• EXERCISE DATA:
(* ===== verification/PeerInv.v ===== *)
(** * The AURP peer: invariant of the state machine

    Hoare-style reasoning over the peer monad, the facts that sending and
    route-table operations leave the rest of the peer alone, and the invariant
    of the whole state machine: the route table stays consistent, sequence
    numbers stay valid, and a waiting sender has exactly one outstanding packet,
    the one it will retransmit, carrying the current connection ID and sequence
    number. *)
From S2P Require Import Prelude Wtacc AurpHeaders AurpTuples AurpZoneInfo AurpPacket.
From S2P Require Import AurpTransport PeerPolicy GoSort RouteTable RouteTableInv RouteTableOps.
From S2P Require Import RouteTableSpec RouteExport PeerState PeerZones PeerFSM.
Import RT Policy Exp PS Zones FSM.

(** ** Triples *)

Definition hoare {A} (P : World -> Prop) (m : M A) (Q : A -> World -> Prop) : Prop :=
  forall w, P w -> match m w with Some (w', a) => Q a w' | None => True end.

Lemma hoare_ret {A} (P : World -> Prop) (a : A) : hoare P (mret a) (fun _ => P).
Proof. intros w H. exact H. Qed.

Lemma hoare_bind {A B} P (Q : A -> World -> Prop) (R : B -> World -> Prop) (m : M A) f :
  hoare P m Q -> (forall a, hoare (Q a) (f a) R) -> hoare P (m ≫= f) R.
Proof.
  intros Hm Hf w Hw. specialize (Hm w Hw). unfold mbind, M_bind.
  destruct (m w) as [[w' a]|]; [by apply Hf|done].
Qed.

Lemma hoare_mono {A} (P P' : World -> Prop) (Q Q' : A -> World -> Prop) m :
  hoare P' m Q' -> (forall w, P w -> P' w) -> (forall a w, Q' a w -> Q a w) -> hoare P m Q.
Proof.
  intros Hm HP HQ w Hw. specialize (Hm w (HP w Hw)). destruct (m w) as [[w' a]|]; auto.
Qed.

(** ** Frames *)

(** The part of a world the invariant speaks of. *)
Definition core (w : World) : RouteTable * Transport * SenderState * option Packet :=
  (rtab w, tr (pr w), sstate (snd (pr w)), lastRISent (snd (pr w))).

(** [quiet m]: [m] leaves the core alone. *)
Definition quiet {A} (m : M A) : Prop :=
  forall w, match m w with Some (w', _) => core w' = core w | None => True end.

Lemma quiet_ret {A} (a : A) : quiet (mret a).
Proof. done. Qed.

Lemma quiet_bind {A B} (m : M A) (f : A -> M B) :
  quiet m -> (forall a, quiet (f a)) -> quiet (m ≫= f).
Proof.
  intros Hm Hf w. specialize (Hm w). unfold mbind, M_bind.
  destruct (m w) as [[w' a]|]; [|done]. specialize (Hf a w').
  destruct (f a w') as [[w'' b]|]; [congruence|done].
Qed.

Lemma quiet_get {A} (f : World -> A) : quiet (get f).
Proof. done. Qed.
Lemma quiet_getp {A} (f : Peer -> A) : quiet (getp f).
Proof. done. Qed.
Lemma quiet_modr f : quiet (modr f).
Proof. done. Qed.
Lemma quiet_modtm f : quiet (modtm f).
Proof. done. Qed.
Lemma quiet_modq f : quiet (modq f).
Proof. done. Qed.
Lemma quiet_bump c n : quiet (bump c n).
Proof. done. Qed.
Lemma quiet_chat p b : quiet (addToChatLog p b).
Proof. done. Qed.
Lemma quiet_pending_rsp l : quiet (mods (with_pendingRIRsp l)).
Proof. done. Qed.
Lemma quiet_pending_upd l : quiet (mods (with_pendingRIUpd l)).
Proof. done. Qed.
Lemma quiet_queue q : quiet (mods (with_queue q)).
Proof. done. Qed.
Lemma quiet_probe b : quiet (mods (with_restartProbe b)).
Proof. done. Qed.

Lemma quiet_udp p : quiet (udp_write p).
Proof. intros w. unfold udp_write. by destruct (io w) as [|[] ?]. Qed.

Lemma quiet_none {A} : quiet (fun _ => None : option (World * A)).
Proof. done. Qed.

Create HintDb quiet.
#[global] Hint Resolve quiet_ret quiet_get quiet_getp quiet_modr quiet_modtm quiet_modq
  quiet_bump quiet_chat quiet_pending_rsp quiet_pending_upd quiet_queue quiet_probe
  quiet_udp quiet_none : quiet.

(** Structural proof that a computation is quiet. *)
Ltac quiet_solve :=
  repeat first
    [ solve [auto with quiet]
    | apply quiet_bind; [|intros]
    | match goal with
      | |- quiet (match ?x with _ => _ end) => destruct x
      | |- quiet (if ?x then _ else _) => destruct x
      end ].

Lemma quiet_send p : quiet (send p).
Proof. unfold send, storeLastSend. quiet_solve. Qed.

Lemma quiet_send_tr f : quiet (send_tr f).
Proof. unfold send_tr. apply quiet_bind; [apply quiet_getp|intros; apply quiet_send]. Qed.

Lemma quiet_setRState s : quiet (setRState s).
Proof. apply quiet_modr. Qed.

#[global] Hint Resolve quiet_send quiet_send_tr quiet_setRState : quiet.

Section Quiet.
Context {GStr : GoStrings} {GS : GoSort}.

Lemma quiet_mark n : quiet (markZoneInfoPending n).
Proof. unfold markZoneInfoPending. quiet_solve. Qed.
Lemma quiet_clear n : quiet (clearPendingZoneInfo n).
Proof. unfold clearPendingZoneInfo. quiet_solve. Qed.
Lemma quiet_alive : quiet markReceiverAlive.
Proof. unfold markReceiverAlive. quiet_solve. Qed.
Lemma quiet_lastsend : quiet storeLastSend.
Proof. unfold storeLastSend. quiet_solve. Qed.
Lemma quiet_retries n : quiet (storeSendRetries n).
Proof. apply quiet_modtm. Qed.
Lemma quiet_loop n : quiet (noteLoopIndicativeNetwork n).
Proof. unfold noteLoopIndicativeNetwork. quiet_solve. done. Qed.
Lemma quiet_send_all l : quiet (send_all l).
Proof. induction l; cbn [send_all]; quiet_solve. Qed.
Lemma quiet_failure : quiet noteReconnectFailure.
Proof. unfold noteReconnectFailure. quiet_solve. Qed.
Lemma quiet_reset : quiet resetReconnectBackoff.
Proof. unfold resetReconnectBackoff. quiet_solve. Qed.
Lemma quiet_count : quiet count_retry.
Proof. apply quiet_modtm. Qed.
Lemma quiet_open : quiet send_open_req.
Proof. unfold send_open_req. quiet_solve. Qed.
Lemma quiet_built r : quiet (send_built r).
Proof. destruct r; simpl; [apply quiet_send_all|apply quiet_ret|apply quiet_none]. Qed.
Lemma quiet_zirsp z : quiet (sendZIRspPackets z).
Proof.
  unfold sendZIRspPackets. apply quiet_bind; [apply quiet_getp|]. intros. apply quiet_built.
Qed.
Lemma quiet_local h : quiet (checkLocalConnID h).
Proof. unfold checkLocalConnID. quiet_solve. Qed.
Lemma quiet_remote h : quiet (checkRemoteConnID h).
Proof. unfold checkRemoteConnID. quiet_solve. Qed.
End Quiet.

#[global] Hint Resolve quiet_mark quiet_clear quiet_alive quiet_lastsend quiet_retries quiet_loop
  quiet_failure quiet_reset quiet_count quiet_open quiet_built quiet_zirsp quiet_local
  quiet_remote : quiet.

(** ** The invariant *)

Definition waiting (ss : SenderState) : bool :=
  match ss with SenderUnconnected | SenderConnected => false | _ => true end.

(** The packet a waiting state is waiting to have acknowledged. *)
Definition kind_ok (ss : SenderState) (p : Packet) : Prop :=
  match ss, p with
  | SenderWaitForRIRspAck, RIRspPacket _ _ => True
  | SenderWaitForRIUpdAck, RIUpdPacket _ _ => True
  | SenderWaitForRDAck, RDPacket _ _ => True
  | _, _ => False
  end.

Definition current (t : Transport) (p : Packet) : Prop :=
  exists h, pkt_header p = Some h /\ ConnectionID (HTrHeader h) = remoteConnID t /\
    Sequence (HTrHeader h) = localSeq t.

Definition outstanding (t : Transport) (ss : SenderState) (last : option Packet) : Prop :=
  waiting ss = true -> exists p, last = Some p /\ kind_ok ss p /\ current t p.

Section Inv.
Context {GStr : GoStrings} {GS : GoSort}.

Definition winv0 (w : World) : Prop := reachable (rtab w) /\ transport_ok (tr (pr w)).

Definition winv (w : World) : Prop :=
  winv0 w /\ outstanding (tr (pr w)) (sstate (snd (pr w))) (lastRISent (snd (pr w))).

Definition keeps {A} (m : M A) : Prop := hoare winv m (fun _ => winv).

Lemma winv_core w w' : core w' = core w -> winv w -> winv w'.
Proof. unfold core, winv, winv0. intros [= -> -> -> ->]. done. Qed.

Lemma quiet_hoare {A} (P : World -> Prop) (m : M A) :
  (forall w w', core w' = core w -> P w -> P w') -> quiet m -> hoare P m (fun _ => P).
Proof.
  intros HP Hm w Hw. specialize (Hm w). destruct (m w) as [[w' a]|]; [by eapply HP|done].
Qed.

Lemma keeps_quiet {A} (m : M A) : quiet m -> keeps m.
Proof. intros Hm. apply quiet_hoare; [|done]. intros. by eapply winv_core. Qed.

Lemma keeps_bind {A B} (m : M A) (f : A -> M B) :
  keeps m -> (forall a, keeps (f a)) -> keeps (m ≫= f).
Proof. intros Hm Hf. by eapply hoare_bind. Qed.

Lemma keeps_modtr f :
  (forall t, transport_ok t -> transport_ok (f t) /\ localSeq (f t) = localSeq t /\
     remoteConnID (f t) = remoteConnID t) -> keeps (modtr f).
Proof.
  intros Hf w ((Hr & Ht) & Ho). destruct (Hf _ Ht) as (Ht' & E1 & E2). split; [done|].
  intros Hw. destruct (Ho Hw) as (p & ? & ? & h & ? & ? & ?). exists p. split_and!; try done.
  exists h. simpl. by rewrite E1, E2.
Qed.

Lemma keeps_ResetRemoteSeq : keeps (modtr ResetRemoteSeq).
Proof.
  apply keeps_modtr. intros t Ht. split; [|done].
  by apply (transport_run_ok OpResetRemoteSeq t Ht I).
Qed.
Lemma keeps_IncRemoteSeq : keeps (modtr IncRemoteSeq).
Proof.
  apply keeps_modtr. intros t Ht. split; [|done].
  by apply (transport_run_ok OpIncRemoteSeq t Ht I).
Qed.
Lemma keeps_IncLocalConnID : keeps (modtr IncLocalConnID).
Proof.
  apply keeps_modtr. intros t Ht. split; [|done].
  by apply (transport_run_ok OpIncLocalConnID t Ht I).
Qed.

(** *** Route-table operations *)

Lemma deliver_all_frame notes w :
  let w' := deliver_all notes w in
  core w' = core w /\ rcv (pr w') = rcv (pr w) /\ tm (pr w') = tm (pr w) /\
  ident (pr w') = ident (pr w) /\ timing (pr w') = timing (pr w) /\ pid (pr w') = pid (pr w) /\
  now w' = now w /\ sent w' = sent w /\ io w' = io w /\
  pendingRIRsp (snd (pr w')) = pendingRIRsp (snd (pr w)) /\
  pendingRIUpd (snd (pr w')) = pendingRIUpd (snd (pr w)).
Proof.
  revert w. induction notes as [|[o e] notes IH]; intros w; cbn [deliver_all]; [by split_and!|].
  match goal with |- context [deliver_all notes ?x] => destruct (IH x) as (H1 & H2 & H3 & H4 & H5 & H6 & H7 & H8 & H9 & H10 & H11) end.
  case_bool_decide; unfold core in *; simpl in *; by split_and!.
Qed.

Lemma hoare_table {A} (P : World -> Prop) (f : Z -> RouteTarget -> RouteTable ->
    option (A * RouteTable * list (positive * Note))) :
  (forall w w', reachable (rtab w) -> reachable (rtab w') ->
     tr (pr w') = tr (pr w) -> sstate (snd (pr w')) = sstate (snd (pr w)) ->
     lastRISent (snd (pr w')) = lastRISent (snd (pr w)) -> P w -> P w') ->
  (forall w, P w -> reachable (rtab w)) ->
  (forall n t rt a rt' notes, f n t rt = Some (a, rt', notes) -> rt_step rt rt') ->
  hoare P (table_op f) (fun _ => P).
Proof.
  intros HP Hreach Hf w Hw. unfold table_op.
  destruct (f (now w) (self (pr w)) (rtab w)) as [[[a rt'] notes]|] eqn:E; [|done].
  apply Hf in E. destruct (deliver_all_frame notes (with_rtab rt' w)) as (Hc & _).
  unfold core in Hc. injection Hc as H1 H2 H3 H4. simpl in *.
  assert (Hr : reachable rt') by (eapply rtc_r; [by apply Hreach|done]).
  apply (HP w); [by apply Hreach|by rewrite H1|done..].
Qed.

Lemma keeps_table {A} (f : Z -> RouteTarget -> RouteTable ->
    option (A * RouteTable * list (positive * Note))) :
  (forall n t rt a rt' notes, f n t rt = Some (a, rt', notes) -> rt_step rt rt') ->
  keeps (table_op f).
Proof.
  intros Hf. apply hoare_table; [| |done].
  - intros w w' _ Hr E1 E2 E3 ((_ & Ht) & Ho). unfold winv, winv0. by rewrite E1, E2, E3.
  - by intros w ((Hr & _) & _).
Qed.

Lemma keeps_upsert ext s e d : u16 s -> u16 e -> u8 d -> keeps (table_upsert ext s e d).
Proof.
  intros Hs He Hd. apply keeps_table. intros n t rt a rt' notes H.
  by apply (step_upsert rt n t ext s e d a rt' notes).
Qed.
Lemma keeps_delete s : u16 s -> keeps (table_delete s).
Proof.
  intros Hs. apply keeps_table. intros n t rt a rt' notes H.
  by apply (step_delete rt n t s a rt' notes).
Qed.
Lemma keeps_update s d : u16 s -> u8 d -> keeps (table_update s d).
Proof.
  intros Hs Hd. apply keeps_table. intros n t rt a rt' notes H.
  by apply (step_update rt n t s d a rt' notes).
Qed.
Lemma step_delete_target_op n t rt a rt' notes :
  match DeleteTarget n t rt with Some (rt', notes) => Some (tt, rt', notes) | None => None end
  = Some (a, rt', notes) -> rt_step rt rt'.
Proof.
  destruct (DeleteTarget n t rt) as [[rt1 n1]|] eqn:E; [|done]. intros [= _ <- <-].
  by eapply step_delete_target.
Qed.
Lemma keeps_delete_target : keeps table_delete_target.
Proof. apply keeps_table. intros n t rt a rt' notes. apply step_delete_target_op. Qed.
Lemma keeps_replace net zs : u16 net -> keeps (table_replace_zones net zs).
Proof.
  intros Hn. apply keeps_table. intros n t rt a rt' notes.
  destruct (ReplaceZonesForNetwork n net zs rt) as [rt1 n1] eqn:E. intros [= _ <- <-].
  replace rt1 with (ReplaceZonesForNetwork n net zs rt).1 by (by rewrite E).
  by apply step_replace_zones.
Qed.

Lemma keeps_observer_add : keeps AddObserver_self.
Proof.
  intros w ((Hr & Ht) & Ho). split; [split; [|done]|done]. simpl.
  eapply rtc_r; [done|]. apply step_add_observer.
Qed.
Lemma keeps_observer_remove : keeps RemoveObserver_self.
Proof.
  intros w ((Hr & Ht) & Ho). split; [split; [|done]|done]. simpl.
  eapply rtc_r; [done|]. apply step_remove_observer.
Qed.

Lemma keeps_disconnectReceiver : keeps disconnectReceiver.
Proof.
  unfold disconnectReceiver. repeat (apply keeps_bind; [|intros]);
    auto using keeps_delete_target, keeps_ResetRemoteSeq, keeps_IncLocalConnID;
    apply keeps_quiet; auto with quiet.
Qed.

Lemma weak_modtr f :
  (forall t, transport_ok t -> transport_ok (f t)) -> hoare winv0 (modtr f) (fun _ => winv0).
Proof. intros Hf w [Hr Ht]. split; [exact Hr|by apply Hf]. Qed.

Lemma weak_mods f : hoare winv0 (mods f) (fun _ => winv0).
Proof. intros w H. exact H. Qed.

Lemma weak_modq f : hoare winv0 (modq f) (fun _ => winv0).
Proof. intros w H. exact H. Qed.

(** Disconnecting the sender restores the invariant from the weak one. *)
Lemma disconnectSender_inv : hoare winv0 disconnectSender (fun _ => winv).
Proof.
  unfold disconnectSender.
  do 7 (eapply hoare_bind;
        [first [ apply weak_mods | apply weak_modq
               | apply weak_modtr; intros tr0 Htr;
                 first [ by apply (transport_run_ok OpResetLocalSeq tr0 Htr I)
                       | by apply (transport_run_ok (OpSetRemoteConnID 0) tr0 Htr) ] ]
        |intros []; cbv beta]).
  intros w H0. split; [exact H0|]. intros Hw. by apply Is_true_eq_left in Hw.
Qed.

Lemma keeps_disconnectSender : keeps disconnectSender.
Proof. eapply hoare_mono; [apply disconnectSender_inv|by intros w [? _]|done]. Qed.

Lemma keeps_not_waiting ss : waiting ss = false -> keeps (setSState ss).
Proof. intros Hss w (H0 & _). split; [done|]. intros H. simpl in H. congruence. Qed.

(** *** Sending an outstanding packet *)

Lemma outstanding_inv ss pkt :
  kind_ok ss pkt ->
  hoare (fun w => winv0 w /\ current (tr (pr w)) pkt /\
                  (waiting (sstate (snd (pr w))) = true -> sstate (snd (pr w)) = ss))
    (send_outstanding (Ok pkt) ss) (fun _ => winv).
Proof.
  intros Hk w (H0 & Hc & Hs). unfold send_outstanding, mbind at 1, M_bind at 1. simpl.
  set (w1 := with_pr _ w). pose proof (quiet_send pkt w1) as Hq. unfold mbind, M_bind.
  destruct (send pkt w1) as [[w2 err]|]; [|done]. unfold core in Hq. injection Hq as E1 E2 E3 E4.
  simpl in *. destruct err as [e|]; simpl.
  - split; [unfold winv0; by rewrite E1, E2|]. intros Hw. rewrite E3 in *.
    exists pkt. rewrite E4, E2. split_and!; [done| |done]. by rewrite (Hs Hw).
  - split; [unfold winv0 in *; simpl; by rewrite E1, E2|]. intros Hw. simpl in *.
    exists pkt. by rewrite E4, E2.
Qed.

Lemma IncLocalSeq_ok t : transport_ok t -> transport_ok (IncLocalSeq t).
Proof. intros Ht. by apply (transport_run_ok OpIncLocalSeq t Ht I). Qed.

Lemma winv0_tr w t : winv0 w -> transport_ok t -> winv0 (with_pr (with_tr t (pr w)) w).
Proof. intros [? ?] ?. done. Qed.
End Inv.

• INSTRUCTIONS TO FOLLOW:
Look over the records. Copy the lines that include the word "eapply".

• ANSWER FOR THE TASK:
  intros HP Hm w Hw. specialize (Hm w). destruct (m w) as [[w' a]|]; [by eapply HP|done].
Proof. intros Hm. apply quiet_hoare; [|done]. intros. by eapply winv_core. Qed.
Proof. intros Hm Hf. by eapply hoare_bind. Qed.
  assert (Hr : reachable rt') by (eapply rtc_r; [by apply Hreach|done]).
  by eapply step_delete_target.
  eapply rtc_r; [done|]. apply step_add_observer.
  eapply rtc_r; [done|]. apply step_remove_observer.
  do 7 (eapply hoare_bind;
Proof. eapply hoare_mono; [apply disconnectSender_inv|by intros w [? _]|done]. Qed.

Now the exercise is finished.